First, it must be acknowledged that on most systems, bandwidth contraints will make any non-unit optimization tough. Doesn't mean it can't be done, though, at least to some degree.

For an example of why you want some flexibility, consider the COPY routine. Of course, the most optimizable routine is incX = incY = 1. However, one big use of the routine I make myself is to copy from noncontiguous storage to unit stride, so that more efficient access is possible. This suggests that the ability to make incX arbitrary and incY = 1 might be useful in this routine.

For an example of a non-unit fixed stride, think of doing conjugation on a complex vector. That is essentially a real SCAL, with incX = 2 and alpha = -1.0, and if this was important to you, you could optimize that exact case.

Ultimately, one can never foresee when flexibility will be needed, anyway. With the present case, a user that knew he was accessing a vector with increments of 50, 100, 500 all the time, could create special cases for them . . .

All that said, incX=incY=1 is often the only case where optimization will have a noticable effect, so it's where I'd concentrate my efforts as long as there's not some reason to do otherwise.

4.6 Notes for ROTG, ROTMG, ROT, ROTM

  1. ROTG is essentially a scalar routine, so I didn't feel it was worth optimizing beyond just not writing it in a non-braindead way in the first place.

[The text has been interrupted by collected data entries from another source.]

(** The byte at [0x10000] goes to the second of the file. *)
Lemma write_syscall_spec_witness : ∃ s',
  dispatch_syscall no_path no_path Book 0 1 example_tf (example_args SYS_WRITE 0 0x10000 1) = (Ok (1, None), s') ∧
  saved s' example_tf !! 9%nat = Some 1 ∧ k_fs s' = [10; 7; 30] ∧ k_files s' = [mkFile Book 2].
Proof.
  destruct (example_args_ok SYS_WRITE 0 0x10000 1) as (Hc & Hsv & Hv & Hw). set (s := example_args SYS_WRITE 0 0x10000 1) in *.
  assert (Hia : io_args s example_tf SYS_WRITE 0 0x10000 (Z.of_nat (length [7]))) by (split; vm_compute; repeat split; discriminate).
  assert (Hb : bytes_at s example_caller 0x10000 [7]).
  { intros [|j] b Hj; [|discriminate Hj]. injection Hj as <-. rewrite Hv. vm_compute. reflexivity. }
  assert (Hcr : ∀ j, 0 ≤ j < Z.of_nat (length [7]) → can_read (space_of s example_caller) (0x10000 + j) = true).
  { intros j Hj. assert (j = 0) as -> by (cbn [length] in Hj; lia). vm_compute. reflexivity. }
  pose proof (write_syscall_spec no_path no_path Book 0 s 1 example_tf example_caller 0 (mkFile Book 1) 0 0x10000 [7] _ Hc Hia example_heap_ok
    ltac:(vm_compute; reflexivity) ltac:(vm_compute; reflexivity) ltac:(vm_compute; discriminate) Hb Hcr ltac:(vm_compute; repeat split; discriminate)) as H.
  assert (Ho : (dispatch_syscall no_path no_path Book 0 1 example_tf s).1 = Ok (1, None)) by (vm_compute; reflexivity).
  destruct (dispatch_syscall no_path no_path Book 0 1 example_tf s) as [o s']. cbn [fst] in Ho. subst o.
  destruct H as (_ & _ & _ & (v & Hw' & Hs') & _). destruct Hw' as (-> & Hfs & Hfl). exists s'. split; [reflexivity|].
  split; [rewrite Hs'; apply list_lookup_insert_eq; unfold saved; rewrite words_at_length; lia|].
  split; [rewrite Hfs|rewrite Hfl]; vm_compute; reflexivity.
Defined.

  2. As for the rest of the routines, OK, so I haven't supported speeding up any of them yet, sue me. I myself don't use'em, and I couldn't write the testers without scoping the code, so they got a pass. Let me know if you call these guys, maybe I'll get off my duff . . .

4.7 Notes for ROT

  1. Applies plane rotation.
  2. An index file input line looks like:
    <ID> <C> <S> <incX> <incY> <source file> <author name>
    
  3. Will never be called with $C = 1, S = 0$ (ROT is no-op for this case)
  4. For complex, if both vectors have unit stride, the real routine is called with 2*N.

4.8 Notes for ASUM

  1. Performs $asum \leftarrow \vert\vert re( x ) \vert\vert _ {1} + \vert\vert im( x ) \vert\vert _ {1} $
  2. An index file input line looks like:
    <ID> <incX> <source file> <author name>
    
  3. For complex, if both vectors have unit stride, the real routine is called with 2*N.

4.9 Notes for AXPBY

  1. Performs $ y \leftarrow \alpha x + \beta y $
  2. An index file input line looks like:
    <ID> <alpha> <beta> <incX> <incY> <source file> <author name>
    

  3. The kernel will never be called with beta == 1.0 (AXPY is called instead).
  4. The kernel will never be called with beta == 0.0 (CPSC is called instead).
  5. The kernel will never be called with alpha == 0.0 (SCAL is called instead).
  6. For complex, if both vector strides are 1, and the imaginary components of alpha and beta are both zero, the real kernel is called with 2*N.

4.10 Notes for AXPY

  1. Performs $ y \leftarrow \alpha x + y $
  2. An index file input line looks like:
    <ID> <alpha> <incX> <incY> <source file> <author name>
    
  3. The kernel will never be called with alpha == 0.0.
  4. For complex, if both vector strides are 1, and the imaginary component of alpha is zero, the real kernel is called with 2*N.

4.11 Notes for COPY

  1. Performs $ y \leftarrow x $
  2. An index file input line looks like:
    <ID> <incX> <incY> <source file> <author name>
    
  3. For complex with both vector strides 1, the real kernel is called with 2*N.
  4. incX arbitrary incY=1 is interesting since it represents copying to contiguous storage.

4.12 Notes for CPSC

  1. Performs $ y \leftarrow \alpha x $
  2. An index file input line looks like:
    <ID> <alpha> <incX> <incY> <source file> <author name>
    
  3. Never called with $\alpha$ of zero (SET is called instead).
  4. Never called with $\alpha$ of one (COPY is called instead).
  5. For complex, if both vector strides are 1, and the imaginary component of $\alpha$ is zero, the real kernel is called with 2*N.
  6. incX arbitrary incY=1 is interesting since it represents copying to contiguous storage.

4.13 Notes for DOT

  1. Performs $dot \leftarrow x ^ {T} y $ or $ dot \leftarrow x ^ {H} y $
  2. An index file input line looks like:
    <ID> <incX> <incY> <source file> <author name>
    

  3. For complex, DOTU's index file is [c,z]cases.dsc, while DOTC's is [c,z]casesc.dsc.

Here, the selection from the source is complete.